Silver & Objects of Vertu - Day 2 - 25 Jan 2023

554

A Victorian silver treasury inkstand owned by Sir William Broadbent

£2,500 - £3,000

A Victorian silver treasury inkstand owned by Sir William Broadbent, physician-extraordinary to Queen Victoria,

by James Garrard, London 1895, also stamped R & S Garrard, London,

conventional rectangular form, with two hinged covers, one inscribed 'Sir William Broadbent, Baronet MD, from a grateful patient. 1895', one side with three compartments, two containing recessed inkwells (one glass liner missing), the other side with a single compartment, two drop-scroll handles, on four bun feet, length 31cm, weight of inkstand 102oz.

Sir William Henry Broadbent (1835-1907) was born at Lindley, near Huddersfield, in 1835, the son of a manufacturer. He was originally intended for the woollen trade, but decided instead to pursue a medical career. He was apprenticed to a surgeon in Manchester, and attended Owens College and Manchester Royal School of Medicine. Broadbent was a successful student, winning gold medals in anatomy, physiology and chemistry at the first MB London exams in 1856.

Broadbent had a reputation as one of the best clinical teachers in London, having interests in the fields of both cancer and neurology. One of his contributions to neurological advancement was 'Broadbent's hypothesis', an attempt to account for the distribution of paralysis in muscles and the immunity of some muscles to hemiplegia.

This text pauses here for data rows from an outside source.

Lemma step_conserves (o : op) (c : AsyncClient) :
  ensures (step o) c (fun _ c' out =>
    (count is_SysFree out + owned_count (_writeQueue c'))%nat
    = (owned_count (_writeQueue c) + copies_taken o c)%nat).
Proof.
  destruct o; unfold step.
  - apply ensures_drop. unfold ensures. rewrite connect_eq.
    destruct (connect_refused c task_ok sockfd); [same_queue|].
    destruct ((rv cr <? 0) && negb (errno cr =? EINPROGRESS)); same_queue.
  - apply ensures_drop. unfold connect_host.
    destruct task_ok; cbn [negb]; [|unfold ensures, ret; same_queue].
    destruct dns; [| |unfold ensures, ret; same_queue].
    + unfold ensures. rewrite connect_eq.
      destruct (connect_refused c true sockfd); [same_queue|].
      destruct ((rv cr <? 0) && negb (errno cr =? EINPROGRESS)); same_queue.
    + unfold ensures, bind, modify, ret. same_queue.
  - unfold ensures, _tcpsock_dns_found, bind, modify. destruct ipaddr; same_queue.
  - unfold _sockDelayedConnect. unfold ensures. unfold bind at 1, modify at 1.
    unfold bind at 1, get at 1.
    change (_connect_addr (set_isdnsfinished false c)) with (_connect_addr c).
    destruct (_connect_addr c =? 0); cbn [negb].
    + unfold bind, when, emit, get, ret.
      destruct (_error_cb (set_isdnsfinished false c)),
               (_discard_cb (set_isdnsfinished false c)); same_queue.
    + unfold bind, ret. rewrite connect_eq.
      destruct (connect_refused _ task_ok sockfd); [same_queue|].
      destruct ((rv cr <? 0) && negb (errno cr =? EINPROGRESS)); same_queue.
  - apply ensures_drop. eapply ensures_weaken; [apply writeable_cases|].
    cbn. intros a c' out Hw. unfold writeable_post in Hw.
    destruct Hw as [(Hc & [(-> & e & ->)|(-> & _ & ->)])|[(Hc & Hq & -> & ->)|Hw]].
    + rewrite teardown_out_frees. cbn; rewrite ?owned_count_nil, ?owned_count_cons; lia.
    + destruct (_connect_cb c); same_queue.
    + same_queue.
    + destruct Hw as (Hc & Hq & c1 & out1 & h1 & q1 & Hf & Hq1 & Hw).
      pose proof (ensures_elim _ _ _ _ _ _ (flush_owned c wr now) Hf) as [Hm H0].
      pose proof (owned_count_map _ _ Hm) as Hoc.
      destruct Hw as [(He & -> & ->)|[(He & Hl & -> & ->)|(He & Hl & -> & ->)]].
      * rewrite count_app, H0, teardown_out_frees, Hoc. cbn; rewrite ?owned_count_nil, ?owned_count_cons; lia.
      * rewrite count_app, H0, <- Hoc, Hq1.
        rewrite owned_count_cons. unfold retired, retire_out.
        destruct (_rx_last_packet c1 <? written_at h1); cbn;
          destruct (owned h1), ((0 <? length h1) && _sent_cb c1); cbn; lia.
      * rewrite H0, Hoc. lia.
  - unfold ensures. rewrite readable_eq. cbn.
    destruct (0 <? rv rd); [destruct (_recv_cb c); same_queue|].
    destruct (rv rd =? 0).
    { change (count is_SysFree (SysRead (_socket c) :: ?l))
        with (count is_SysFree l).
      rewrite teardown_out_frees. cbn; rewrite ?owned_count_nil, ?owned_count_cons; lia. }
    destruct (is_again rd); [same_queue|].
    change (count is_SysFree (SysRead (_socket c) :: ?l)) with (count is_SysFree l).
    rewrite teardown_out_frees. cbn; rewrite ?owned_count_nil, ?owned_count_cons; lia.
  - unfold ensures.
    destruct (Z.eq_dec (_socket c) (-1)) as [Hs|Hs].
    { rewrite poll_closed by exact Hs. same_queue. }
    destruct (_writeQueue c) as [|h q] eqn:Hq.
    { rewrite poll_empty by assumption. exact I. }
    rewrite (poll_eq c now h q) by assumption.
    destruct (ack_timed_out now h c); [destruct (_timeout_cb c); cbn; rewrite Hq; lia|].
    destruct (rx_timed_out now c).
    { rewrite teardown_out_frees, Hq. cbn; rewrite ?owned_count_nil, ?owned_count_cons; lia. }
    destruct (_poll_cb c); cbn; rewrite Hq; lia.
  - apply ensures_drop.
    eapply ensures_weaken;
      [apply (add_conserves (OpAdd data_ size apiflags mem now)); reflexivity|].
    cbn. intros _ c' out [-> H]. rewrite H. reflexivity.
  - apply ensures_drop. unfold ensures. rewrite send_eq.
    destruct (0 <? sel); [|same_queue].
    pose proof (flush_conserves c wr now) as H. unfold ensures in H.
    destruct (_flushWriteQueue wr now c); [(cbn; rewrite ?owned_count_nil, ?owned_count_cons; lia)|exact I].
  - apply ensures_drop. unfold ensures, write. unfold bind at 1.
    pose proof (add_conserves (OpWrite data_ size apiflags mem now sel wr now')
                  c data_ size apiflags mem now eq_refl) as H1.
    unfold ensures in H1.
    destruct (add data_ size apiflags mem now c) as [n c1 o1|]; [|exact I].
    destruct H1 as [-> H1].
    destruct (n =? 0); [cbn; rewrite H1; reflexivity|].
    unfold bind. rewrite send_eq.
    destruct (0 <? sel); [|cbn; rewrite H1; reflexivity].
    pose proof (flush_conserves c1 wr now') as H. unfold ensures in H.
    destruct (_flushWriteQueue wr now' c1) as [a c2 o2|]; [|exact I].
    cbn. rewrite app_nil_r. unfold count in *. cbn in H1. lia.
  - unfold ensures. rewrite close_eq.
    destruct (_socket c =? -1); [same_queue|].
    rewrite teardown_out_frees. cbn; rewrite ?owned_count_nil, ?owned_count_cons; lia.
  - apply ensures_drop. unfold ensures. rewrite abort_eq.
    destruct (_socket c =? -1); [same_queue|].
    change (count is_SysFree (SysLinger (_socket c) :: ?l)) with (count is_SysFree l).
    rewrite teardown_out_frees. cbn; rewrite ?owned_count_nil, ?owned_count_cons; lia.
  - unfold ensures, setRxTimeout, modify. same_queue.
  - unfold ensures, setAckTimeout, modify. same_queue.
  - unfold ensures, onConnect, modify. same_queue.
  - unfold ensures, onDisconnect, modify. same_queue.
  - unfold ensures, onAck, modify. same_queue.
  - unfold ensures, onError, modify. same_queue.
  - unfold ensures, onData, modify. same_queue.
  - unfold ensures, onTimeout, modify. same_queue.
  - unfold ensures, onPoll, modify. same_queue.
Qed.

He also made important contributions to the study of aphasia, and was an expert on heart disease and typhoid fever. At the Royal College of Physicians he was appointed censor in 1888-9, and senior censor in 1895.

Broadbent was a distinguished academic physician and also a well-known society doctor, whose patients included the Duke of York (the future George V) whose life he had saved from typhoid, the Duke of Clarence and various other members of the royal family. In 1892 he was appointed physician in ordinary to the Prince of Wales (Edward VII) and in 1896 physician extraordinary to Queen Victoria. He was made a Baronet in 1893, and was elected fellow of the Royal Society in 1897.